(** ** The stability window before a release *)

Abbreviation phase := (odict (json F)).
Definition spend (s : snapshot F) : option (json F) :=
  match sn_budget s with JObj d => jget "hindsight_backfill_spent_usd" d | _ => None end.
Definition same_spend (prior current : option (json F)) : Prop :=
  match prior, current with
  | None, _ => True
  | Some a, Some b => py_eq b a = true
  | Some _, None => False
  end.
(** The first and the tenth check go on from [h1] with a full audit without a failure; the
    others do nothing more. *)
Definition audited (p : phase) (n : nat) (h1 h2 : hist) : Prop :=
  if (n =? 0)%nat || (n =? 9)%nat
  then exists a, runs (full_audit cfg runtime p) h1 h2 (Ok a) /\ au_failures a = []
  else h2 = h1.
(** Two seconds pass after every check but the tenth. *)
Definition slept (n : nat) (h2 h3 : hist) : Prop :=
  if (n <? 9)%nat then h3 = Ev (Sleep (f_of_Z 2) : ract) (Ok tt) :: h2 else h3 = h2.
(** [window p h0 n prior h]: what has happened since [h0] is [n] snapshots taken one after the
    other under phase [p], all without a failure and with the same spend [prior], the first
    and the tenth followed by a full audit without a failure, and nothing else but the sleep
    between two of them. *)
Inductive window (p : phase) (h0 : hist) : nat -> option (json F) -> hist -> Prop :=
  | window_0 : window p h0 0 None h0
  | window_S n prior h h1 h2 h3 s :
      window p h0 n prior h ->
      runs (quick_snapshot cfg runtime) h h1 (Ok s) ->
      quick_failures cfg s p = Ok [] ->
      same_spend prior (spend s) ->
      audited p n h1 h2 ->
      slept n h2 h3 ->
      window p h0 (S n) (spend s) h3.

Section close.
Context (Good : hist -> Prop).
Definition close_guard (h : hist) (a : ract) : Prop := a = CloseCircuit -> Good h.
Lemma quiet_close {A} (q : prog A) h (Q : hist -> result A -> Prop) :
  only quiet q ->
  (forall evs r, Forall (fun e => quiet (ev_action e)) evs -> runs q h (evs ++ h) r -> Q (evs ++ h) r) ->
  wp close_guard q h Q.
Proof. intros Hq. apply wp_only; [exact Hq|]. by intros h' a [Ha _] ->. Qed.

Lemma release_check_window p h0 n prior h : (n < 10)%nat -> window p h0 n prior h ->
  wp close_guard (release_check cfg runtime p n prior) h
    (fun h' r => match r with Ok (s, current) => window p h0 (S n) current h' | Raise _ => True end).
Proof.
  intros Hn Hw. unfold release_check. apply wp_bind, quiet_close; [auto with effects|].
  intros evs [s|e] Hevs Hs; [|done].
  destruct (quick_failures cfg s p) as [fs|e] eqn:Ef; [|done]. cbn [wp pbind mbind prog_bind].
  unfold require. destruct (bool_decide (fs = [])) eqn:Efs; [|done]. apply bool_decide_eq_true in Efs. subst fs.
  cbn [negb raise_if wp pbind mbind prog_bind]. destruct (sn_budget s) as [| | | | | |budget] eqn:Eb; try done.
  cbn [obj wp pbind]. unfold no_failures, require.
  set (current := jget _ budget). assert (spend s = current) as <- by (unfold spend; by rewrite Eb).
  destruct (match prior with None => true | Some a => match spend s with Some b => py_eq b a | None => false end end) eqn:Es;
    [|done].
  assert (same_spend prior (spend s)) as Hsame.
  { destruct prior, (spend s); simpl in *; done. }
  cbn [negb raise_if pbind].
  assert (forall h2 Q, audited p n (evs ++ h) h2 ->
    (forall h3, window p h0 (S n) (spend s) h3 -> Q h3 (Ok (s, spend s))) -> (forall h3 e, Q h3 (Raise e)) ->
    wp close_guard ((if (n <? 9)%nat then ask (Sleep (f_of_Z 2)) else mret tt);; mret (s, spend s)) h2 Q) as Hend.
  { intros h2 Q Ha HQ HR. assert (forall h3, slept n h2 h3 -> Q h3 (Ok (s, spend s))) as Hdone.
    { intros h3 Hs3. apply HQ. by eapply (window_S p h0 n prior h (evs ++ h) h2 h3 s). }
    unfold slept in Hdone. apply wp_bind. destruct (n <? 9)%nat.
    - split; [by intros ?|]. intros [[]|e]; [by apply Hdone|apply HR].
    - by apply Hdone. }
  unfold audited in Hend. destruct ((n =? 0)%nat || (n =? 9)%nat) eqn:En.
  - apply wp_bind. apply wp_bind, quiet_close; [auto with effects|].
    intros evs2 [a|e] Hq2 Ha; [|done]. unfold require.
    destruct (bool_decide (au_failures a = [])) eqn:Ea; [|done]. apply bool_decide_eq_true in Ea.
    apply Hend; [by exists a|done|done].
  - apply wp_bind. by apply Hend.
Qed.
Lemma release_checks_window p h0 n i prior last h : (i + n <= 10)%nat -> window p h0 i prior h ->
  wp close_guard (release_checks cfg runtime p i n prior last) h
    (fun h' r => match r with Ok s => exists prior, window p h0 (i + n) prior h' | Raise _ => True end).
Proof.
  revert i prior last h. induction n as [|n IH]; intros i prior last h Hi Hw; cbn [release_checks].
  - rewrite Nat.add_0_r. by exists prior.
  - apply wp_bind. eapply wp_post; [apply release_check_window; [lia|exact Hw]|].
    intros h' [[s current]|e]; [|done]. intros Hw'. replace (i + S n)%nat with (S i + n)%nat by lia.
    apply IH; [lia|done].
Qed.
Lemma ten_checks_window p h :
  wp close_guard (ten_checks cfg runtime p) h
    (fun h' r => match r with Ok s => exists prior, window p h 10 prior h' | Raise _ => True end).
Proof.
  unfold ten_checks. apply wp_bind. eapply wp_post; [apply (release_check_window p h 0); [lia|constructor]|].
  intros h' [[s current]|e]; [|done]. apply (release_checks_window p h 9 1). lia.
Qed.
End close.

(** The phase was read, then the window was passed, and since then nothing but the lock and
    the start of the transaction has happened. *)
Definition released (h : hist) : Prop :=
  exists p prior hs h0 hw, runs load_phase hs h0 (Ok p) /\ window p h0 10 prior hw /\
    is_str "ready" (dget "name" p) = true /\ is_str "closed" (dget "budget" p) = true /\
    h = Ev (Begin : ract) (Ok tt) :: Ev (BankTryLock : ract) (Ok true) :: hw.

Lemma then_open {A B} (q : prog A) (f : result A -> prog B) h :
  (forall r, only keeps_open (f r)) ->
  wp (close_guard released) q h (fun _ _ => True) ->
  wp (close_guard released) (pbind q f) h (fun _ _ => True).
Proof. apply wp_then. by intros h' a Ha ->. Qed.

Lemma close_agent_released p prior hs h0 h r :
  runs load_phase hs h0 (Ok p) -> window p h0 10 prior h -> is_str "ready" (dget "name" p) = true -> is_str "closed" (dget "budget" p) = true ->
  wp (close_guard released) (close_agent (F := F) r) h (fun _ _ => True).
Proof.
  intros Hp Hw Hn Hb. unfold close_agent.
  apply then_open; [intros []; open_auto|]. unfold bank_lock.
  apply wp_bind. split; [done|]. intros [[]|e]; [|split; [done|by intros []]|done].
  apply then_open; [intros; open_auto|]. unfold transaction.
  apply wp_bind. split; [done|]. intros [[]|e]; [|done].
  apply then_open; [intros []; open_auto|].
  apply then_open; [intros []; open_auto|].
  split; [|done]. intros _. by exists p, prior, hs, h0, h.
Qed.

Lemma release_released fuel h :
  wp (close_guard released) (release cfg runtime fuel) h (fun _ _ => True).
Proof.
  unfold release. apply wp_bind, quiet_close; [auto with effects|]. intros evs [p|e] _ Hp; [|done].
  apply wp_bind. destruct (item "name" p) as [name|e] eqn:En; [|done]. cbn [wp].
  assert (dget "name" p = Some name) as Hname.
  { unfold item in En. destruct (dget "name" p); [congruence|done]. }
  apply wp_bind. unfold require. destruct (eq_str "ready" name && is_str "closed" (dget "budget" p)) eqn:E; [|done].
  apply andb_true_iff in E as [Er Ec]. cbn [negb raise_if wp].
  apply wp_bind. eapply wp_post; [apply ten_checks_window|]. intros h' [s|e]; [|done]. intros (prior & Hw).
  apply then_open.
  - intros [u|e]; [|apply only_ret]. open_auto.
  - eapply close_agent_released; [exact Hp|exact Hw| |done]. by rewrite Hname.
Qed.

(** C11: Whatever happened before, the history at which the circuit of the agent is closed
    ends with: the phase read, which is "ready" with a closed budget; ten snapshots without
    a failure and with an unchanged spend, two seconds apart, the first and the tenth each
    followed by a clean full audit; the lock and the start of the transaction; and nothing
    else in between. *)
Theorem release_after_clean_window fuel (c : command) (h h' : hist) k :
  steps (main cfg runtime fuel c) h (POp (CloseCircuit : ract) k) h' -> released h'.
Proof.
  intros Hs. destruct (is_release c) eqn:Ec.
  - destruct c; try discriminate Ec. clear Ec.
    assert (wp (close_guard released) (main cfg runtime fuel CmdRelease) h (fun _ _ => True)) as Hw.
    { cbn [main]. unfold ignore. apply wp_bind. split; [done|]. intros [[]|e]; [|done].
      apply then_open; [intros []; apply only_ret|]. apply release_released. }
    by apply (wp_guard _ _ _ _ _ _ _ Hw Hs).
  - pose proof (closing_is_release _ _ _ _ _ _ Ec Hs). done.
Qed.

End facts.

#[export] Hint Resolve load_phase_mild save_phase_quiet event_mild http_json_mild quick_snapshot_mild
  fetch_patronis_mild full_audit_mild wait_ports_until_mild emergency_open_mild mild_quiet
  all_completed_mild preprove_mild require_quiet invariant_quiet : effects.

__________________________________________________

• _WORK ITEM_: Everything from the line containing "s))) as Hdone." through the line containing "Lemma release_checks_window p" in the material above should be retyped exactly, both ends included, and nothing more.

• _OUTPUT OF THE TASK_:
  { intros h2 Q Ha HQ HR. assert (forall h3, slept n h2 h3 -> Q h3 (Ok (s, spend s))) as Hdone.
    { intros h3 Hs3. apply HQ. by eapply (window_S p h0 n prior h (evs ++ h) h2 h3 s). }
    unfold slept in Hdone. apply wp_bind. destruct (n <? 9)%nat.
    - split; [by intros ?|]. intros [[]|e]; [by apply Hdone|apply HR].
    - by apply Hdone. }
  unfold audited in Hend. destruct ((n =? 0)%nat || (n =? 9)%nat) eqn:En.
  - apply wp_bind. apply wp_bind, quiet_close; [auto with effects|].
    intros evs2 [a|e] Hq2 Ha; [|done]. unfold require.
    destruct (bool_decide (au_failures a = [])) eqn:Ea; [|done]. apply bool_decide_eq_true in Ea.
    apply Hend; [by exists a|done|done].
  - apply wp_bind. by apply Hend.
Qed.
Lemma release_checks_window p h0 n i prior last h : (i + n <= 10)%nat -> window p h0 i prior h ->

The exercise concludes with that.